Problem statement: Start at the line below containing "l !! parent i = Some p → l !! j" and stop at the line containing "destruct (lookup_lt_is_Some_2 l i". Repeat every line of that stretch exactly, and nothing outside it.
*** Opening of Task input ***
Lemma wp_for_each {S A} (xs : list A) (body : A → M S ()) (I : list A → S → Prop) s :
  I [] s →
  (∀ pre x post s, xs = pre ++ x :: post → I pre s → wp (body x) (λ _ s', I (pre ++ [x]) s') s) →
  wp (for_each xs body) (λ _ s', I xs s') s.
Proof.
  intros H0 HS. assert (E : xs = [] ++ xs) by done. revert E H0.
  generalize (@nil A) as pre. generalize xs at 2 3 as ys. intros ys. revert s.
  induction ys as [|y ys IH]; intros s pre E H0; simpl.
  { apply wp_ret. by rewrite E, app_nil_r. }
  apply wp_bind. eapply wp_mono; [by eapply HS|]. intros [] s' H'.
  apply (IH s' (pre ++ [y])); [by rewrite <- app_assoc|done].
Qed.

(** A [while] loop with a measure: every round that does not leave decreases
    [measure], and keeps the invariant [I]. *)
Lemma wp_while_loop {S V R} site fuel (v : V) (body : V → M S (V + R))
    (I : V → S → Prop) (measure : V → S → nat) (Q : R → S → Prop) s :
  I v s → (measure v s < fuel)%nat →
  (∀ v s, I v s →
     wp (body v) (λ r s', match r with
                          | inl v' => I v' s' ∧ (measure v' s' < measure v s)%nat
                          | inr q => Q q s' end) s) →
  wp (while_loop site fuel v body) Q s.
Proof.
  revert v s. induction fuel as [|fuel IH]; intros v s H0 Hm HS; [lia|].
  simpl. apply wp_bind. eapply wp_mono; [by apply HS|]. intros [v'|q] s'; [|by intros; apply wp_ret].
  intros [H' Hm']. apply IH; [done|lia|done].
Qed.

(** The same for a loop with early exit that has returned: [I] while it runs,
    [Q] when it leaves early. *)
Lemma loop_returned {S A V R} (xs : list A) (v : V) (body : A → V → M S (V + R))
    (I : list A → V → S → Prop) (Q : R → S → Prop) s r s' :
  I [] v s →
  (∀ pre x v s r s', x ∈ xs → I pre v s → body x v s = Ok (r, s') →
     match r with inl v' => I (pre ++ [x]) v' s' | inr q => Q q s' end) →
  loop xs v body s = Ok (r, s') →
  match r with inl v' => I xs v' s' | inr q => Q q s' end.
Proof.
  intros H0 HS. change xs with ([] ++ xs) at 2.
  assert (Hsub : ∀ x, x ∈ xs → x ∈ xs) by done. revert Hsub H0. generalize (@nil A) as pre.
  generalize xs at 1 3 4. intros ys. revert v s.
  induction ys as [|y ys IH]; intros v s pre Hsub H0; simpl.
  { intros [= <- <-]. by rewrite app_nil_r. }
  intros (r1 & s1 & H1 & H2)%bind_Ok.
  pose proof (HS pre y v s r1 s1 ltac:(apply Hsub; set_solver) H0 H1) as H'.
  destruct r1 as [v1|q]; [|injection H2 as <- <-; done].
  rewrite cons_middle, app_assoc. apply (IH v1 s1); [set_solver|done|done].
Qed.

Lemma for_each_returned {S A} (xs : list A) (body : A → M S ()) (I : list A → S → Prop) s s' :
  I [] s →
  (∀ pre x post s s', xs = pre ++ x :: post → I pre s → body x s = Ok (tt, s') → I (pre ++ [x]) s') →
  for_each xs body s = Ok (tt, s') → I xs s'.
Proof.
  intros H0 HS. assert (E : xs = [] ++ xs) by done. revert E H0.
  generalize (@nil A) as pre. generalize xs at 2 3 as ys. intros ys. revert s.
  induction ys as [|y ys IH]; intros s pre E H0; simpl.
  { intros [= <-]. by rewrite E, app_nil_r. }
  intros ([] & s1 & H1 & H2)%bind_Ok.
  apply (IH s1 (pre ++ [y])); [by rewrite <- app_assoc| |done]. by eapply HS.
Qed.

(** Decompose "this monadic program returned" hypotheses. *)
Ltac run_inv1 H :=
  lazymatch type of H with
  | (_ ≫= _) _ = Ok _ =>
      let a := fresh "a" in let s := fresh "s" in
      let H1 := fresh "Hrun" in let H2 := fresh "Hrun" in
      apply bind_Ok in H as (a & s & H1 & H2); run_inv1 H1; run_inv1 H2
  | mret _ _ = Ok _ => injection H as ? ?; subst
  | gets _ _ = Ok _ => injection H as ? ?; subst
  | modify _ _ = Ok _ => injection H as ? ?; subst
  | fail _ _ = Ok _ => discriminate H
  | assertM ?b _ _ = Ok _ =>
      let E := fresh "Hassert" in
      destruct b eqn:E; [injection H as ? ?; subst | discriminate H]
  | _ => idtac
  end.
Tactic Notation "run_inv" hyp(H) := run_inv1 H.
*** Close of Task input ***
*** Opening of Task input ***
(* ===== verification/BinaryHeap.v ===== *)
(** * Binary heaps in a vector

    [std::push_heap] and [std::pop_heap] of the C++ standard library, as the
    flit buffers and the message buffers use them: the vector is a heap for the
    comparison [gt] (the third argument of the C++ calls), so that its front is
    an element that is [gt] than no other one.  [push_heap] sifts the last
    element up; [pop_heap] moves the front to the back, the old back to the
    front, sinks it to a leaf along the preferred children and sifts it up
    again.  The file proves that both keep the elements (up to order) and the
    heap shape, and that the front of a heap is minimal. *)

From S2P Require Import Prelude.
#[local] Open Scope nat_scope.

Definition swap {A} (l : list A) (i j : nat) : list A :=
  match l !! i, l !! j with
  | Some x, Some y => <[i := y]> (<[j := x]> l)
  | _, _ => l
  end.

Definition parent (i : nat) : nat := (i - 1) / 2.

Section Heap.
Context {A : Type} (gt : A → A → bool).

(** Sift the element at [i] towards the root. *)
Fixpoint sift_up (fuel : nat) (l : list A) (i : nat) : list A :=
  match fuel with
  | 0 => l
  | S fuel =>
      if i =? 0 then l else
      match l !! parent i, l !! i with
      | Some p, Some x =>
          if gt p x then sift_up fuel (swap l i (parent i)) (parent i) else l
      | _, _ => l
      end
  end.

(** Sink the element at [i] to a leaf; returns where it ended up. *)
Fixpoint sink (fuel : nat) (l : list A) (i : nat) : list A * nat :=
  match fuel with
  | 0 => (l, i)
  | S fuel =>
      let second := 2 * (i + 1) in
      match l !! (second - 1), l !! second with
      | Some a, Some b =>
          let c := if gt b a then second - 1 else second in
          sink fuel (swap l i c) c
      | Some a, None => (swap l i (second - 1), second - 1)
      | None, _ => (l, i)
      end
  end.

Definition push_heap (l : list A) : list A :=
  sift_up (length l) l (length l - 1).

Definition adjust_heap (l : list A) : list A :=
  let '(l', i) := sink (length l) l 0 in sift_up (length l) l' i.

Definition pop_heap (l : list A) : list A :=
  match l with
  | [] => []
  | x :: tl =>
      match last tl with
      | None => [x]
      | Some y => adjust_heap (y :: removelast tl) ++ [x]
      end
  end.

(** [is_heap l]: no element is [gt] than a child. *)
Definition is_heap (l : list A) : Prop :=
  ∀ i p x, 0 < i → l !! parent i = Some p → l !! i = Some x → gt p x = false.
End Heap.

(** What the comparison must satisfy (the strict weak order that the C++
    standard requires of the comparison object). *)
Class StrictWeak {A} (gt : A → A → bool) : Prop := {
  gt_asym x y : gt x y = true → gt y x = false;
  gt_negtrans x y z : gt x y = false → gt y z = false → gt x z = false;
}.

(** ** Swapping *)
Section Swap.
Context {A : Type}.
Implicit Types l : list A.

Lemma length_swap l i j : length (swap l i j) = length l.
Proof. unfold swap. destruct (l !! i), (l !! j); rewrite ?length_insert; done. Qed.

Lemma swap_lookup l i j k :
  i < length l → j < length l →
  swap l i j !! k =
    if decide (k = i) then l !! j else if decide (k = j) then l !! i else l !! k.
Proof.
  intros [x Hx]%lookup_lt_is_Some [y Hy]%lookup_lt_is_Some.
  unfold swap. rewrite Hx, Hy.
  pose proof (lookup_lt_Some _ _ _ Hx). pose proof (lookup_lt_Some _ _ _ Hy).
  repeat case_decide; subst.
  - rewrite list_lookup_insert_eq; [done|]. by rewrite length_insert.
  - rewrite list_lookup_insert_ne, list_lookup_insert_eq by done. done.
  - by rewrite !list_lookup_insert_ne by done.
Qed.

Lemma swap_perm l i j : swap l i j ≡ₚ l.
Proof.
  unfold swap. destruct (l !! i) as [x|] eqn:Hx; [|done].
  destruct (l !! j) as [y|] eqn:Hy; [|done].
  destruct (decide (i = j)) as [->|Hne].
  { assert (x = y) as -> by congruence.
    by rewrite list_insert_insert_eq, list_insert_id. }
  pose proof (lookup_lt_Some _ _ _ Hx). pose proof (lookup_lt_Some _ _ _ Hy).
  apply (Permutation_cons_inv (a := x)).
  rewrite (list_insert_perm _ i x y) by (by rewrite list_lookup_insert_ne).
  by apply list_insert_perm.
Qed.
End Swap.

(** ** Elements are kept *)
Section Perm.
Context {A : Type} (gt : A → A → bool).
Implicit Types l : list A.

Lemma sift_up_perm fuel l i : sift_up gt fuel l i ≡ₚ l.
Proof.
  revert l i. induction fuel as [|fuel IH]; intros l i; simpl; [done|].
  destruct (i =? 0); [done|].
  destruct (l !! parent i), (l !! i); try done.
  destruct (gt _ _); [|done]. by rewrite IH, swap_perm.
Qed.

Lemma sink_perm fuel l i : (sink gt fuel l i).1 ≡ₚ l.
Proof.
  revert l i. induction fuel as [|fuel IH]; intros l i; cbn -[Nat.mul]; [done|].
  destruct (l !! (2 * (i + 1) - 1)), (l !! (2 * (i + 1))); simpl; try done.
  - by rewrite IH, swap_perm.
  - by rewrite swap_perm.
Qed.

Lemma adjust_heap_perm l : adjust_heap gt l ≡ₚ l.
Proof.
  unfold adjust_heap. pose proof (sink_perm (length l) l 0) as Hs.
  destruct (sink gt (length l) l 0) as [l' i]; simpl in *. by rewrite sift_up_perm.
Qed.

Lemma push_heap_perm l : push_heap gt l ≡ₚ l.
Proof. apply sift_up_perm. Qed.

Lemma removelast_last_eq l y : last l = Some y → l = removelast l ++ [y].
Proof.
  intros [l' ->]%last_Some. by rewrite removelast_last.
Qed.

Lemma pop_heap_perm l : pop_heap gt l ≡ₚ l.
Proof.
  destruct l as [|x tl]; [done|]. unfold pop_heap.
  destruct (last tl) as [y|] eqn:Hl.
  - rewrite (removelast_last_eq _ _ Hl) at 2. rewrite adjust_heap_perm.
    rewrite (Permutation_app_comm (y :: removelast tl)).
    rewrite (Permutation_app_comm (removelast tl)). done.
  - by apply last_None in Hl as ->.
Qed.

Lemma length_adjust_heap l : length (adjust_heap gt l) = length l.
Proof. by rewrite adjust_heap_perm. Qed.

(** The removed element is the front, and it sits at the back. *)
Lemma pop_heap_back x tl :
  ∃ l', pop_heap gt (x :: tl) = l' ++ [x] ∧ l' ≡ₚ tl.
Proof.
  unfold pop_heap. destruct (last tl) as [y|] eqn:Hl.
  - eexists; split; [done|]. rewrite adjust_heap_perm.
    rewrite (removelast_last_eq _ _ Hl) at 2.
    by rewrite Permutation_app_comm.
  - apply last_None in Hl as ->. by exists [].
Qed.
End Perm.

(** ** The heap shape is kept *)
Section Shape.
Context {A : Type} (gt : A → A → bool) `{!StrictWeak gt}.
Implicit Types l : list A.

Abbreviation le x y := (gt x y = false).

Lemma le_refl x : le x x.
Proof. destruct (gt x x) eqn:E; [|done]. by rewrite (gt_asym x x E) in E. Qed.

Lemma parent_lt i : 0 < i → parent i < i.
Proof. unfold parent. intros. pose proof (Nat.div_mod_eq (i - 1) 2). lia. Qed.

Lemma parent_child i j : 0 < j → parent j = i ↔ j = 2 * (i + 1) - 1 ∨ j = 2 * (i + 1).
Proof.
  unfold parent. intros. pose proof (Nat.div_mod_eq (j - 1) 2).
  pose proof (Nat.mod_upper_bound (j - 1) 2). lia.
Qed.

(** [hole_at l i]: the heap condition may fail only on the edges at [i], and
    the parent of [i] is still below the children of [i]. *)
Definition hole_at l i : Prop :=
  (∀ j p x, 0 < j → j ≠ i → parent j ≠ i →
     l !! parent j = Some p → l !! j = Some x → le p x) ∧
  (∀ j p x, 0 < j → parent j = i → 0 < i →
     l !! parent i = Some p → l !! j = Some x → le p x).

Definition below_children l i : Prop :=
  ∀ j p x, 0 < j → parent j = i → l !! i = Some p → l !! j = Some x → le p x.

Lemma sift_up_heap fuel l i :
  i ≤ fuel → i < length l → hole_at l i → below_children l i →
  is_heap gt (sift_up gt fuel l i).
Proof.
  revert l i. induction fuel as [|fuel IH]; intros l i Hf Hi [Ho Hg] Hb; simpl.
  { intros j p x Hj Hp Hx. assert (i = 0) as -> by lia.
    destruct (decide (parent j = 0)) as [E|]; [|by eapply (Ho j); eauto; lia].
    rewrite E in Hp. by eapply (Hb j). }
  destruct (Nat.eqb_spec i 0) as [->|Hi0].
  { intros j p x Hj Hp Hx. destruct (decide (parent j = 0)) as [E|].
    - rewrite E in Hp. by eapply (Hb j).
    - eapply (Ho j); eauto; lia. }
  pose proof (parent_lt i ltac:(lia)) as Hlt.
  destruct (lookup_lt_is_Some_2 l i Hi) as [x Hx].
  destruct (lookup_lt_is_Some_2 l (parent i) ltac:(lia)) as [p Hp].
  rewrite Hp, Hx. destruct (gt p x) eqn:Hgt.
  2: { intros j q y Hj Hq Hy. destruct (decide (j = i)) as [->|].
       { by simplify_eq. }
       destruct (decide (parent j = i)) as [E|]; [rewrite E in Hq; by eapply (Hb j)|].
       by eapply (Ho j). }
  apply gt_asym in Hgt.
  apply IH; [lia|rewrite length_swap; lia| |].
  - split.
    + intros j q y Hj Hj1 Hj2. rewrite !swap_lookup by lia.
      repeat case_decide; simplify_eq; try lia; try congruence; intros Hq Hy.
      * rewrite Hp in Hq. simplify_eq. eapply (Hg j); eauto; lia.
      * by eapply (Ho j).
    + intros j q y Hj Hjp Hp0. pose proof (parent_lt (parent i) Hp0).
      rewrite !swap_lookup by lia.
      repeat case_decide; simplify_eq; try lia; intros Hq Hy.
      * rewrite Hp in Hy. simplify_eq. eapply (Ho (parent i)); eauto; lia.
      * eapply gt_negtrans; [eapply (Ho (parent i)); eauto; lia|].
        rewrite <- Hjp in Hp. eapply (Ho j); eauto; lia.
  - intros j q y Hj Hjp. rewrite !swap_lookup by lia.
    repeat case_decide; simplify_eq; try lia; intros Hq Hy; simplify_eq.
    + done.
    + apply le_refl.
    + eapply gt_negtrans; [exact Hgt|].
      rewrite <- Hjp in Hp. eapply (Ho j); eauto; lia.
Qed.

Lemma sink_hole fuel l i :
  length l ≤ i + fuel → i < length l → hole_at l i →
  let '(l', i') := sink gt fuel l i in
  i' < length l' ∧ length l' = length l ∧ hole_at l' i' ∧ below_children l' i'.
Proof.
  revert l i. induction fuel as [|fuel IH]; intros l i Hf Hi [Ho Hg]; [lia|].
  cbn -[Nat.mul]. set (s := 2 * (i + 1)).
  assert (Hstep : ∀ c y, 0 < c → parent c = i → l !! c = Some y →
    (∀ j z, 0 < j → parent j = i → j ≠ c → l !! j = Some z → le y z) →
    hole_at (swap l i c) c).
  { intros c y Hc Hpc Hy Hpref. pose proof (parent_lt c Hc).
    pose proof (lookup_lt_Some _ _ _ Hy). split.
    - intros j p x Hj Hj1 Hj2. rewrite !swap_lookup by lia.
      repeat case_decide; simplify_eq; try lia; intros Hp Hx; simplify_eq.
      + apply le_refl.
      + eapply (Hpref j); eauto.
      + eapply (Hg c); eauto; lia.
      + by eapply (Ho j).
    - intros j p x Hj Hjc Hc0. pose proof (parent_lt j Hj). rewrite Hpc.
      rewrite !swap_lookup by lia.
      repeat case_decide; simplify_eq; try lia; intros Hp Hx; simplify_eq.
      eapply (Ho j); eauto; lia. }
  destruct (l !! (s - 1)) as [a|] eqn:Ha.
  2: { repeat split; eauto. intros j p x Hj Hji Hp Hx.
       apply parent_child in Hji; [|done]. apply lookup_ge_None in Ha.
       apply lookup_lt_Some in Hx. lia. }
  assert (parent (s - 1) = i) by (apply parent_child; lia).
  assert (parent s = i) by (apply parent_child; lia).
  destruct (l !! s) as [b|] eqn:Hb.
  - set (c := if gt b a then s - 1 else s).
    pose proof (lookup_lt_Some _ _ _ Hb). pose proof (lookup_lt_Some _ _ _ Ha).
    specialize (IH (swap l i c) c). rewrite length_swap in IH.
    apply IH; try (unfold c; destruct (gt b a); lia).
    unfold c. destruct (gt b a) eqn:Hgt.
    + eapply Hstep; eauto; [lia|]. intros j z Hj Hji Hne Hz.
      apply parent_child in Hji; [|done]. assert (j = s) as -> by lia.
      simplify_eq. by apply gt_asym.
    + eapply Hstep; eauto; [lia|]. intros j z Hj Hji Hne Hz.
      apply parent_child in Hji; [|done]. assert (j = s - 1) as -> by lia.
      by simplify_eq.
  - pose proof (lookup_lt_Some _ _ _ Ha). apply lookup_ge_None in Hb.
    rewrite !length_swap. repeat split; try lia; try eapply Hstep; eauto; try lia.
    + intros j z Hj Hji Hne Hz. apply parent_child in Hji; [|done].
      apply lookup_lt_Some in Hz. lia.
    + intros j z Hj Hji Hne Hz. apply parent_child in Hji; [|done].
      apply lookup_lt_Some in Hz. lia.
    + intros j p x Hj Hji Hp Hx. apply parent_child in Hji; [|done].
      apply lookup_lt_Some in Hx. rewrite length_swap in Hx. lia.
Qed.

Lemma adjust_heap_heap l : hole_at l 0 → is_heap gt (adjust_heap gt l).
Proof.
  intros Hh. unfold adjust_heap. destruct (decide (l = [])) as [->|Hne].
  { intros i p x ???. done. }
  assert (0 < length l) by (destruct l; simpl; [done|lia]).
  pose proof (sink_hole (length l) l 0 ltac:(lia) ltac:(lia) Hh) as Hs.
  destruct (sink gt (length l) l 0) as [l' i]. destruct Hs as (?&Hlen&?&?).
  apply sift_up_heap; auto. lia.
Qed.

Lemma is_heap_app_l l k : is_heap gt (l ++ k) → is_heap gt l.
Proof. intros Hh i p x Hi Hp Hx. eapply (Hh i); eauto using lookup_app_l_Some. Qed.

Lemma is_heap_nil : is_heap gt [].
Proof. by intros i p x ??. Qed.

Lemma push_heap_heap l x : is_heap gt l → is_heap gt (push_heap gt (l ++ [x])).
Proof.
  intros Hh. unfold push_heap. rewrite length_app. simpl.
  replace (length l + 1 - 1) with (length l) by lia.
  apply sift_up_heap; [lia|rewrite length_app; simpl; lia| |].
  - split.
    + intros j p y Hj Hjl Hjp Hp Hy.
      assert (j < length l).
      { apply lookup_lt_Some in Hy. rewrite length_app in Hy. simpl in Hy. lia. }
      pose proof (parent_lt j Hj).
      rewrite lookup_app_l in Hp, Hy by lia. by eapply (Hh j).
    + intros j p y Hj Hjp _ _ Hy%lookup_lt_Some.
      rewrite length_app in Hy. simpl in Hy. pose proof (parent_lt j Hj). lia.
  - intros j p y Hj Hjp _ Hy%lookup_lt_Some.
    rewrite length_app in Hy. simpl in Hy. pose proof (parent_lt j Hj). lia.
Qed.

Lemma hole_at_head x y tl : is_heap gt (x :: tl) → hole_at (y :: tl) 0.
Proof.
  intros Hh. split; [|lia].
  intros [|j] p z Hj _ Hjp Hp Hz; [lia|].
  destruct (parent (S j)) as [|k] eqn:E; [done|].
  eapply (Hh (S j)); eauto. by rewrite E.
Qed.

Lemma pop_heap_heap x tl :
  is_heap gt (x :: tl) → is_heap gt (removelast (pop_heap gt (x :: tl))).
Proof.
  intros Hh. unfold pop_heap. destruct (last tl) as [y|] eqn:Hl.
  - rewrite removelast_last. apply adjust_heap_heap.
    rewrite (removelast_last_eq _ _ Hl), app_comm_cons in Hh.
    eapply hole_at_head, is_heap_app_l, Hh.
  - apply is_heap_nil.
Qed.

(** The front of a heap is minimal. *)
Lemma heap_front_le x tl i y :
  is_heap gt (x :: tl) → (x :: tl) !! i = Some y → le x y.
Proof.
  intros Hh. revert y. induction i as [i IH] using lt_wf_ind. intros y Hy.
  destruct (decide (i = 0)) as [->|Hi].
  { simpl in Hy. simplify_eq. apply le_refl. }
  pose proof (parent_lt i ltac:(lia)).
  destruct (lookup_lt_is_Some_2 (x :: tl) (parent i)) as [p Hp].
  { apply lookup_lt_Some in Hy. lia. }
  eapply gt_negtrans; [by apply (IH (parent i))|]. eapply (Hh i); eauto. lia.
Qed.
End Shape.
*** Close of Task input ***
Exercise answer:
     l !! parent i = Some p → l !! j = Some x → le p x).

Definition below_children l i : Prop :=
  ∀ j p x, 0 < j → parent j = i → l !! i = Some p → l !! j = Some x → le p x.

Lemma sift_up_heap fuel l i :
  i ≤ fuel → i < length l → hole_at l i → below_children l i →
  is_heap gt (sift_up gt fuel l i).
Proof.
  revert l i. induction fuel as [|fuel IH]; intros l i Hf Hi [Ho Hg] Hb; simpl.
  { intros j p x Hj Hp Hx. assert (i = 0) as -> by lia.
    destruct (decide (parent j = 0)) as [E|]; [|by eapply (Ho j); eauto; lia].
    rewrite E in Hp. by eapply (Hb j). }
  destruct (Nat.eqb_spec i 0) as [->|Hi0].
  { intros j p x Hj Hp Hx. destruct (decide (parent j = 0)) as [E|].
    - rewrite E in Hp. by eapply (Hb j).
    - eapply (Ho j); eauto; lia. }
  pose proof (parent_lt i ltac:(lia)) as Hlt.
  destruct (lookup_lt_is_Some_2 l i Hi) as [x Hx].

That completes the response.